Magicsheet logo

Number of Subarrays with Bounded Maximum

Medium
52.3%
Updated 6/1/2025

Number of Subarrays with Bounded Maximum

What is this problem about?

The Number of Subarrays with Bounded Maximum problem asks you to count subarrays where the maximum element is in the range [left, right]. This coding problem uses the inclusion-exclusion principle: count(max ≤ right) - count(max ≤ left-1), where count(max ≤ x) is easily computed with a two-pointer sweep.

Why is this asked in interviews?

Uber, Quora, Amazon, and Google ask this because it demonstrates the powerful "count subarrays with max ≤ x" auxiliary function. Any range constraint can be decomposed using this function. The array and two pointers interview pattern is directly applied with the inclusion-exclusion insight.

Algorithmic pattern used

Inclusion-exclusion with count(max ≤ x) helper. Define count(bound) = number of subarrays where all elements ≤ bound. For a subarray with max in [left, right]: count(right) - count(left-1). The helper count(bound) is computed with two pointers: maintain a window of consecutive elements ≤ bound; at each right endpoint, valid subarrays = current window size.

Example explanation

arr=[2,1,4,3], left=2, right=3.

  • count(3): valid windows (all ≤3): [2],[2,1],[1],[3],[3] — careful: at index 2 (val=4), reset window. Windows: [2]→1, [2,1]→2, [1]→1+2=3, reset at 4, [3]→1. count(3)=7? Let me compute properly: dp tracking. count(3): dp[0]=1(2≤3), dp[1]=2(2,1 both ≤3), dp[2]=0(4>3), dp[3]=1(3≤3). Sum=4. count(1): dp[0]=0(2>1), dp[1]=1(1≤1), dp[2]=0, dp[3]=0. Sum=1. Answer = count(3)-count(1) = 4-1 = 3.

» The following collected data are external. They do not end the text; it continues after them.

(** X6. A reply without the expected fields is an error: on a response
    with no error status whose body decodes, when
    [result["choices"][0]["message"]["content"]] cannot be read (a key is
    missing, [choices] is no list, a choice is no object), the call shows
    one error, does not retry and returns the error result. *)
Theorem missing_fields_is_error (text : string) (s : state) resp w body e :
  requests_post (api_request text) (world s) = (inr resp, w) ->
  is_http_error (status_code resp) = false ->
  json_loads (Py.text resp) = Some body ->
  first_content body = inl e ->
  exists msg,
    classify_text_with_api text s
    = (inr error_result, after s w [Post (api_request text); StError msg]).
Proof.
  intros E H J F.
  assert (A : exists msg f,
             attempt text 0 s
             = (inr f, after s w [Post (api_request text); StError msg]) /\
             (f = Broke \/ f = Returned error_result)).
  { unfold attempt, try_except. rewrite (request_once_run _ _ _ _ E).
    set (s1 := after s w [Post (api_request text)]).
    rewrite (read_response_body _ _ _ H J). unfold bind at 1.
    destruct (has_choices body s1) as [[e'|[|]] s2] eqn:HC;
      pose proof (has_choices_state body s1) as Hs; rewrite HC in Hs;
      simpl in Hs; subst s2.
    - rewrite on_exception_other;
        [| eapply has_choices_raises; eauto
         | intros r; eapply has_choices_not_http; eauto].
      subst s1. rewrite after_after. eexists _, _. split; [reflexivity | now left].
    - assert (X : forall e0 : exn,
                 is_Exception e0 = true -> (forall r, e0 <> HTTPError r) ->
                 exists msg f,
                   on_exception 0 e0 s1
                   = (inr f, after s w [Post (api_request text); StError msg]) /\
                   (f = Broke \/ f = Returned error_result)).
      { intros e0 X1 X2. rewrite (on_exception_other _ _ _ X1 X2).
        subst s1. rewrite after_after. eexists _, _.
        split; [reflexivity | now left]. }
      unfold first_content in F. unfold bind, lift.
      destruct (getitem body (Key "choices")) as [e1|choices] eqn:G1.
      { apply X; [eapply getitem_raises | intros r; eapply getitem_not_http]; eauto. }
      destruct (getitem choices (Index 0)) as [e2|first] eqn:G2.
      { apply X; [eapply getitem_raises | intros r; eapply getitem_not_http]; eauto. }
      destruct (getitem first (Key "message")) as [e3|message] eqn:G3.
      { apply X; [eapply getitem_raises | intros r; eapply getitem_not_http]; eauto. }
      rewrite F.
      apply X; [eapply getitem_raises | intros r; eapply getitem_not_http]; eauto.
    - unfold bind, st_error, ret. rewrite emit_run. subst s1.
      rewrite after_after. eexists _, _. split; [reflexivity | now right]. }
  destruct A as (msg & f & A & [-> | ->]); exists msg.
  - apply classify_broke, A.
  - apply classify_returned, A.
Qed.
(** * Reconnecting WebSocket client: lib/Socket/Client/websocket.js

    A shallow embedding of [WebSocketClient] together with the collaborators
    it talks to (the underlying socket objects, the timer primitives, the
    clock, the event emitter and the per-message callbacks), followed by the
    properties of the connection state machine, the reconnect back-off, the
    outbound queue and the heartbeat monitor.

    Modelling conventions.
    - JavaScript numbers that the class only ever uses as counters or sizes
      are [nat]; delays and timestamps are [Z].  For settings that are
      positive integers below 2^53 the product
      [reconnectDelay * Math.pow(2, k)] is exact in double precision until it
      overflows to [Infinity], where [Math.min] returns the cap as it does
      here, so [Z] arithmetic agrees with the source.
    - [x || d] and [if (x)] follow JavaScript truthiness: [undefined] and [0]
      are falsy.
    - Every call the client makes on a collaborator is appended to a trace,
      in program order.  Listeners and callbacks are opaque: they return
      normally and do not call back into the client.
    - A socket object keeps the handlers [connect] attached to it and may
      deliver events until its close event, whether or not the client still
      holds it; timers fire while pending, in any order.
    - [new WebSocketImpl(url, {headers})] returns a fresh socket object; the
      url and the merged Origin header do not influence the client and are
      left out. *)

From Stdlib Require Import ZArith List String Bool Arith Lia.
Import ListNotations.
Local Open Scope Z_scope.
(** C6. A returned list is the top-level records followed by the
    recursive ones.  The top-level records are, for each difficulty in
    the order of the input list, the first [num_variants] records
    accepted for it, in acceptance order; the recursive records are the
    results of the runs on the top-level records, in the order of these
    parents, and there are none without recursion. *)
Theorem result_order `{Env} (base_prompt : string) (difficulties : list string)
    (num_variants recursion_depth : Z) (w : World)
    (out : list VariantRecord) (w' : World) :
  process_prompt base_prompt difficulties num_variants recursion_depth w = Returns out w' ->
  exists chunks w1 subs,
    gather_chunks base_prompt (plan_tasks difficulties num_variants) w
      = Returns chunks w1 /\
    let items := tagged (plan_tasks difficulties num_variants) chunks in
    let top := difficulties ≫= fun d => slice_to (accepted_for d items) num_variants in
    out = top ++ mjoin subs /\
    ((recursion_depth <= 0)%Z -> subs = [] /\ w' = w1) /\
    ((0 < recursion_depth)%Z ->
       sub_runs (recursion_depth - 1) difficulties num_variants top w1 subs w').
Proof.
  intros Hrun.
  apply process_prompt_returns in Hrun as (top & w1 & subs & Htop & -> & Hflat & Hrec).
  pose proof (top_level_cases base_prompt difficulties num_variants w) as Hcases.
  destruct (gather_chunks _ _ w) as [chunks w2|e]; [|congruence].
  rewrite Htop in Hcases. injection Hcases as -> ->.
  exists chunks, w2, subs. split; [reflexivity|]. cbv zeta.
  split; [reflexivity|]. split; assumption.
Qed.

(** A run with one level of recursion: the record of the first level,
    then the record of the run on it. *)
Lemma result_order_witness :
  let w := Scripted.mkWorld []
             [inr (Scripted.reply "r1" "v1"); inr (Scripted.reply "r2" "v2")] 0 in
  exists out w' chunks w1 subs,
    process_prompt (H := Scripted.env) "base" ["easier"] 1 1 w = Returns out w' /\
    gather_chunks (H := Scripted.env) "base" (plan_tasks ["easier"] 1) w
      = Returns chunks w1 /\
    let items := tagged (plan_tasks ["easier"] 1) chunks in
    let top := ["easier"] ≫= fun d => slice_to (accepted_for d items) 1 in
    out = top ++ mjoin subs /\
    ((1 <= 0)%Z -> subs = [] /\ w' = w1) /\
    ((0 < 1)%Z -> sub_runs (H := Scripted.env) (1 - 1) ["easier"] 1 top w1 subs w').
Proof.
  intros w.
  destruct (process_prompt (H := Scripted.env) "base" ["easier"] 1 1 w)
    as [out w'|e] eqn:Hrun; [|by vm_compute in Hrun].
  destruct (result_order (H := Scripted.env) "base" ["easier"] 1 1 w out w' Hrun)
    as (chunks & w1 & subs & Hrest).
  by exists out, w', chunks, w1, subs.
Defined.

(** C1, as the claim states it, fails with recursion: the service gives
    the same variant to the first level and to the recursive run, and
    both records are returned. *)
Lemma recursion_repeats_variant :
  exists r1 r2 w',
    process_prompt (H := Scripted.env) "base" ["easier"] 1 1
      (Scripted.mkWorld []
         [inr (Scripted.reply "r" "same"); inr (Scripted.reply "r" "same")] 0)
    = Returns [r1; r2] w' /\
    variant r1 = "same" /\ variant r2 = "same" /\
    ~ NoDup (variant <$> [r1; r2]).
Proof.
  eexists _, _, _. split; [vm_compute; reflexivity|].
  split; [reflexivity|]. split; [reflexivity|].
  intros Hnd. apply NoDup_cons in Hnd as [Hnotin _]. apply Hnotin. by left.
Qed.

(** C1, amended. With a duplicate-free list of difficulties, the
    top-level records of a call, which are all its records without
    recursion, have pairwise distinct variant texts: across the
    difficulties of the call, a record is kept only if no record before
    it in chunk-submission order has the same text. *)
Theorem top_level_variants_unique `{Env} (base_prompt : string)
    (difficulties : list string) (num_variants recursion_depth : Z) (w : World)
    (out : list VariantRecord) (w' : World) :
  NoDup difficulties ->
  process_prompt base_prompt difficulties num_variants recursion_depth w = Returns out w' ->
  exists chunks w1 top rest,
    gather_chunks base_prompt (plan_tasks difficulties num_variants) w
      = Returns chunks w1 /\
    top_level base_prompt difficulties num_variants w = Returns top w1 /\
    out = top ++ rest /\
    ((recursion_depth <= 0)%Z -> rest = []) /\
    NoDup (variant <$> top) /\
    forall r, r ∈ top ->
      exists i d,
        tagged (plan_tasks difficulties num_variants) chunks !! i = Some (d, r) /\
        forall j item, (j < i)%nat ->
          tagged (plan_tasks difficulties num_variants) chunks !! j = Some item ->
          variant item.2 <> variant r.
Proof.
  intros Hds Hrun.
  apply process_prompt_returns in Hrun as (top & w1 & subs & Htop & -> & Hflat & _).
  pose proof (top_level_cases base_prompt difficulties num_variants w) as Hcases.
  destruct (gather_chunks _ _ w) as [chunks w2|e]; [|congruence].
  rewrite Htop in Hcases. injection Hcases as -> ->.
  exists chunks, w2. eexists _, (mjoin subs).
  split; [reflexivity|]. split; [exact Htop|]. split; [reflexivity|].
  split; [|split].
  - intros Hle. by destruct (Hflat Hle) as [-> _].
  - apply selection_NoDup; [done|]. apply first_occurrences_NoDup.
  - intros r Hr. apply list_elem_of_bind in Hr as (d & Hr & _).
    apply slice_to_subseteq in Hr. unfold accepted_for in Hr.
    apply list_elem_of_fmap in Hr as ([d' r'] & -> & Hin).
    apply list_elem_of_filter in Hin as [_ Hin].
    apply first_occurrences_first in Hin as (_ & _ & i & Hi & Hbefore).
    by exists i, d'.
Qed.

(** Two difficulties whose chunks give the same variant: it is kept
    once, under the first difficulty. *)
Lemma top_level_variants_unique_witness :
  let w := Scripted.mkWorld []
             [inr (Scripted.reply "r" "same"); inr (Scripted.reply "r" "same")] 0 in
  exists out w' top rest,
    process_prompt (H := Scripted.env) "base" ["easier"; "harder"] 1 0 w
      = Returns out w' /\
    out = top ++ rest /\ rest = [] /\ length top = 1%nat /\
    NoDup (variant <$> top).
Proof.
  intros w.
  destruct (process_prompt (H := Scripted.env) "base" ["easier"; "harder"] 1 0 w)
    as [out w'|e] eqn:Hrun; [|by vm_compute in Hrun].
  assert (NoDup ["easier"; "harder"]) as Hds.
  { apply (bool_decide_unpack _). vm_compute. exact I. }
  destruct (top_level_variants_unique (H := Scripted.env)
              "base" ["easier"; "harder"] 1 0 w out w' Hds Hrun)
    as (chunks & w1 & top & rest & _ & Htop & Hout & Hrest & Hnd & _).
  exists out, w', top, rest. repeat split; [done|by apply Hrest|  |done].
  vm_compute in Htop. by injection Htop as <- _.
Defined.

Common mistakes candidates make

  • Forgetting to reset the window length when an element exceeds the bound.
  • Off-by-one: count(left-1) not count(left).
  • Not using the helper function pattern (recomputing from scratch).
  • Confusing "max ≤ bound" with "max < bound."

Interview preparation tip

The count(max ≤ x) helper is a powerful building block. Any problem asking "count subarrays where max is in [L, R]" decomposes into two calls. The helper uses a DP/two-pointer approach: dp[i] = number of valid subarrays ending at i = (dp[i-1]+1 if arr[i]≤bound else 0). Practice building this helper, then applying it to bounded max problems. This decomposition generalizes to "bounded min," "bounded sum," and combined constraints.